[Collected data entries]
____
(** * User session management: sessions, activity journeys, funnels,
      retention and GDPR operations

    A shallow embedding of the Python sources

      - [session/session_store.py], [session/session_manager.py]
      - [tracking/activity_tracker.py], [tracking/behavioral_tracker.py]
      - [analytics/activity_analytics.py]
      - [compliance/data_retention.py], [compliance/gdpr_handler.py]

    together with the properties the specification states about them.

    Modelling conventions.
      - The SQLite file is a record of four tables, each a list of rows in
        rowid order.  Every component creates its table with
        [CREATE TABLE IF NOT EXISTS] when it is constructed, so the tables
        are taken to exist.
      - Timestamps are [datetime.now().timestamp()] readings, stored in
        [REAL] columns.  They are modelled as integers (a count of clock
        units) with exact arithmetic; only their order and sums matter.
      - [datetime.now()] is an oracle: the world carries the sequence of
        readings the clock will give and the number of readings taken.
      - A computation returns [Ok a] or raises, [Raise e]; either way it
        leaves a world behind.
      - [json.dumps] and [json.loads] are modelled on a tree of JSON values
        whose numbers are integers; floats are outside the model, except
        for the funnel rates, which are computed on binary64 floats. *)

From Stdlib Require Import ZArith List String Ascii Bool Lia Arith.
From Stdlib Require Import DecimalString DecimalZ DecimalN DecimalPos.
From Stdlib Require Import Sorting.Sorted Sorting.Permutation.
From Stdlib Require Import Floats Uint63.
Import ListNotations.

#[local] Open Scope string_scope.
#[local] Open Scope Z_scope.

(* ================================================================== *)
(** ** Python values that [json] can carry *)
(* ================================================================== *)

(** A [dict] keeps its keys in insertion order; it is an association list
    whose keys are pairwise distinct (see [wf_json]). *)
#[warnings="-register-all"]
Inductive json : Type :=
| JNull
| JBool (b : bool)
| JInt (z : Z)
| JStr (s : string)
| JList (l : list json)
| JDict (d : list (string * json)).

Definition pydict : Type := list (string * json).

(** [d.get(key, default)] without the default: the value bound to [key]. *)
Fixpoint dict_get (key : string) (d : pydict) : option json :=
  match d with
  | [] => None
  | (k, v) :: d' => if String.eqb k key then Some v else dict_get key d'
  end.

(** [d[key] = value]: an existing key keeps its position, a new key goes
    last. *)
Fixpoint dict_set (key : string) (value : json) (d : pydict) : pydict :=
  match d with
  | [] => [(key, value)]
  | (k, v) :: d' =>
      if String.eqb k key then (k, value) :: d'
      else (k, v) :: dict_set key value d'
  end.

(** [dict(pairs)]: the pairs are inserted from left to right. *)
Definition dict_of_pairs (pairs : list (string * json)) : pydict :=
  fold_left (fun d kv => dict_set (fst kv) (snd kv) d) pairs [].

Fixpoint keys_distinct (d : pydict) : bool :=
  match d with
  | [] => true
  | (k, _) :: d' =>
      match dict_get k d' with
      | Some _ => false
      | None => keys_distinct d'
      end
  end.

(** The trees that are Python values: every dict inside has distinct
    keys. *)
Fixpoint wf_json (v : json) : bool :=
  match v with
  | JList l => forallb wf_json l
  | JDict d =>
      keys_distinct d
      && (fix wf_members (d : pydict) : bool :=
            match d with
            | [] => true
            | (_, v) :: d' => wf_json v && wf_members d'
            end) d
  | _ => true
  end.

Definition wf_members : pydict -> bool :=
  fix wf_members (d : pydict) : bool :=
    match d with
    | [] => true
    | (_, v) :: d' => wf_json v && wf_members d'
    end.

(** The fuel the scanner needs for a value: one unit for the value and
    one more for each element or member below it. *)
Fixpoint size (v : json) : nat :=
  match v with
  | JList l => S (list_sum (map (fun v => S (size v)) l))
  | JDict d =>
      S (list_sum (map (fun kv => match kv with (_, v) => S (size v) end) d))
  | _ => 1
  end.

Definition size_elems (l : list json) : nat :=
  list_sum (map (fun v => S (size v)) l).

Definition size_members (d : pydict) : nat :=
  list_sum (map (fun kv => match kv with (_, v) => S (size v) end) d).

(* ================================================================== *)
(** ** [json.dumps] *)
(* ================================================================== *)

Definition dquote : ascii := "034"%char.
Definition backslash : ascii := "\"%char.

Definition hex_digit (n : nat) : ascii :=
  match n with
  | 0 => "0" | 1 => "1" | 2 => "2" | 3 => "3" | 4 => "4"
  | 5 => "5" | 6 => "6" | 7 => "7" | 8 => "8" | 9 => "9"
  | 10 => "a" | 11 => "b" | 12 => "c" | 13 => "d" | 14 => "e"
  | _ => "f"
  end%nat%char.

(** One character of [encode_basestring_ascii]: the two-character escapes
    of [ESCAPE_DCT], a backslash-u escape (four lower-case hexadecimal
    digits) for everything else outside [' '..'~'], the character itself
    otherwise.  The output is put in front of [k]. *)
Definition escape_char (c : ascii) (k : string) : string :=
  if Ascii.eqb c dquote then String backslash (String dquote k)
  else if Ascii.eqb c backslash then String backslash (String backslash k)
  else if Ascii.eqb c "010" then String backslash (String "n" k)
  else if Ascii.eqb c "013" then String backslash (String "r" k)
  else if Ascii.eqb c "009" then String backslash (String "t" k)
  else if Ascii.eqb c "008" then String backslash (String "b" k)
  else if Ascii.eqb c "012" then String backslash (String "f" k)
  else
    let n := nat_of_ascii c in
    if ((32 <=? n) && (n <=? 126))%nat then String c k
    else
      String backslash (String "u" (String "0" (String "0"
        (String (hex_digit (n / 16)) (String (hex_digit (n mod 16)) k))))).

Fixpoint escape_string (s : string) (k : string) : string :=
  match s with
  | EmptyString => k
  | String c s' => escape_char c (escape_string s' k)
  end.

Definition dump_str (s : string) (k : string) : string :=
  String dquote (escape_string s (String dquote k)).

(** [int.__repr__]: decimal digits, a minus sign for a negative number. *)
Definition dump_int (z : Z) (k : string) : string :=
  NilZero.string_of_int (Z.to_int z) ++ k.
____
Line count for the word "datetime": tally the lines of the records above that hold it and give only that figure.

2